**ACTIVITY:**
Check each line of the records below and collect those holding "Lemma".

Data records
━━━━━━━━━━━━━━━━━━━━━━━━━━━━━━

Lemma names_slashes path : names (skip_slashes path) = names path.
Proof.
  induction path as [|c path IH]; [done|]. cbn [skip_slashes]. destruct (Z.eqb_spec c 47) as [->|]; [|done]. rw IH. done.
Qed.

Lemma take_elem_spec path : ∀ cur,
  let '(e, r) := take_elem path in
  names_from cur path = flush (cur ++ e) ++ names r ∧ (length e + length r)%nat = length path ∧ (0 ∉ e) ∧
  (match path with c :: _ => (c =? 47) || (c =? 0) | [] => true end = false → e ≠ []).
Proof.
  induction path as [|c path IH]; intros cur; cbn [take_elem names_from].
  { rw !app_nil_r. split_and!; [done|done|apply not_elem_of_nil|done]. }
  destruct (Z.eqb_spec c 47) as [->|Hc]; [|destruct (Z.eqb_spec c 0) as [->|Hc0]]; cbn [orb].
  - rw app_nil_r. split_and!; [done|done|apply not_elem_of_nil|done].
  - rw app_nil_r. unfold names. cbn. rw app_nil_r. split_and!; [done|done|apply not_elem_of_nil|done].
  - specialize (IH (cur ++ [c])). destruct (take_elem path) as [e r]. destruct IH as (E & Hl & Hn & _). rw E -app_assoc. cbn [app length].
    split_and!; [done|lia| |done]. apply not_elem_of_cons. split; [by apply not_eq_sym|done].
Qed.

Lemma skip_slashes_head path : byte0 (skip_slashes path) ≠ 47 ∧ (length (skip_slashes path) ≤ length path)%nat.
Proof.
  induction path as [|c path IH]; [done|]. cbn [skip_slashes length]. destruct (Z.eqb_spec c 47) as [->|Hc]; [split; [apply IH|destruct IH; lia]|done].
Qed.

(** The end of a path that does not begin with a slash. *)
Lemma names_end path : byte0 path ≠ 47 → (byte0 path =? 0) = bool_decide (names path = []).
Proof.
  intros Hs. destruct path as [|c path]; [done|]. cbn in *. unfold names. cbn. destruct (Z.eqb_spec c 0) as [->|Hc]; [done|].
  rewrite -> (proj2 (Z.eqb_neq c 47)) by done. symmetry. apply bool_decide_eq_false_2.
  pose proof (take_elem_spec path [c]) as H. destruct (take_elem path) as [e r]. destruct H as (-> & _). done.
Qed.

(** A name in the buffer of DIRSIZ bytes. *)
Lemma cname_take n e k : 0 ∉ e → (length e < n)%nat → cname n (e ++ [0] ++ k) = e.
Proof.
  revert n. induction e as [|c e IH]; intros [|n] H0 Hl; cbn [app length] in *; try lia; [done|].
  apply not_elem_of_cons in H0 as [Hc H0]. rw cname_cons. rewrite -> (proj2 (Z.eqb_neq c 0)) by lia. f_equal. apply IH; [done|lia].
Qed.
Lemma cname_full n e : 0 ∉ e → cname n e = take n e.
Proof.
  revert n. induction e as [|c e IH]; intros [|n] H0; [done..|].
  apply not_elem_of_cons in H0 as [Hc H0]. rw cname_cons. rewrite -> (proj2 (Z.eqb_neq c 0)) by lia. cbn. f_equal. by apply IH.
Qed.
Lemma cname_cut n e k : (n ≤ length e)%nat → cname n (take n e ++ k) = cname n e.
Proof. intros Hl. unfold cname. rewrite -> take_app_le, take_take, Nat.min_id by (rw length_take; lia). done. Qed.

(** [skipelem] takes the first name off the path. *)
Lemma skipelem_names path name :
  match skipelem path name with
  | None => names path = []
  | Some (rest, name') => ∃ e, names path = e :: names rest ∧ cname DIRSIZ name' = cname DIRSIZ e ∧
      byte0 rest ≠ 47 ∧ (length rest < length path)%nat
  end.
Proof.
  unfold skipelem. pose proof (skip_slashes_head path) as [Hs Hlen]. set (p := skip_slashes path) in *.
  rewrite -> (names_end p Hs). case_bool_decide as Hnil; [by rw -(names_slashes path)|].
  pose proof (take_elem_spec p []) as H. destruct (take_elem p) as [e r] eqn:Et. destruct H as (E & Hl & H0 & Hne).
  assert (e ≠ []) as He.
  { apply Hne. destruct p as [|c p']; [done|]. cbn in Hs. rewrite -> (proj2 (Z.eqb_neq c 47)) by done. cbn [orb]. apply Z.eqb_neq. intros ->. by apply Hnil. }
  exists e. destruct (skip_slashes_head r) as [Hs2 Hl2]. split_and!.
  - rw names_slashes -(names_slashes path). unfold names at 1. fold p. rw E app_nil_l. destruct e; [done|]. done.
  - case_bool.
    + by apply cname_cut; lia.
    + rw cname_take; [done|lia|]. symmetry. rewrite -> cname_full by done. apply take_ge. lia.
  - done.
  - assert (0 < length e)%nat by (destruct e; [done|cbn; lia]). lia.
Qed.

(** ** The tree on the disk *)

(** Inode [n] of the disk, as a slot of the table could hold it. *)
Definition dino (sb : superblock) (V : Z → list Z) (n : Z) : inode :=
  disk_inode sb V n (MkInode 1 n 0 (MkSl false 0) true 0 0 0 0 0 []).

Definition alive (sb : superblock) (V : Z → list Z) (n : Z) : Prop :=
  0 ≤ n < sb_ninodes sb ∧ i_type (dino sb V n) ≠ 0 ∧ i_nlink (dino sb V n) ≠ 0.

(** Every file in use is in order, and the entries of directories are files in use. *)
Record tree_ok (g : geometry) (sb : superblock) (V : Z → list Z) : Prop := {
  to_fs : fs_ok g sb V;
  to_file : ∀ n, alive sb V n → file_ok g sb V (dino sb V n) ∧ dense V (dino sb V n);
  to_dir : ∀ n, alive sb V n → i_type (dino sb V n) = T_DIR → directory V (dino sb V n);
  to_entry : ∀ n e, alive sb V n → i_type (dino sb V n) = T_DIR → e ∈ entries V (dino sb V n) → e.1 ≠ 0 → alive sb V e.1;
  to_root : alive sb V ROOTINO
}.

━━━━━━━━━━━━━━━━━━━━━━━━━━━━━━

**YOUR SOLUTION:**
Lemma names_slashes path : names (skip_slashes path) = names path.
Lemma take_elem_spec path : ∀ cur,
Lemma skip_slashes_head path : byte0 (skip_slashes path) ≠ 47 ∧ (length (skip_slashes path) ≤ length path)%nat.
Lemma names_end path : byte0 path ≠ 47 → (byte0 path =? 0) = bool_decide (names path = []).
Lemma cname_take n e k : 0 ∉ e → (length e < n)%nat → cname n (e ++ [0] ++ k) = e.
Lemma cname_full n e : 0 ∉ e → cname n e = take n e.
Lemma cname_cut n e k : (n ≤ length e)%nat → cname n (take n e ++ k) = cname n e.
Lemma skipelem_names path name :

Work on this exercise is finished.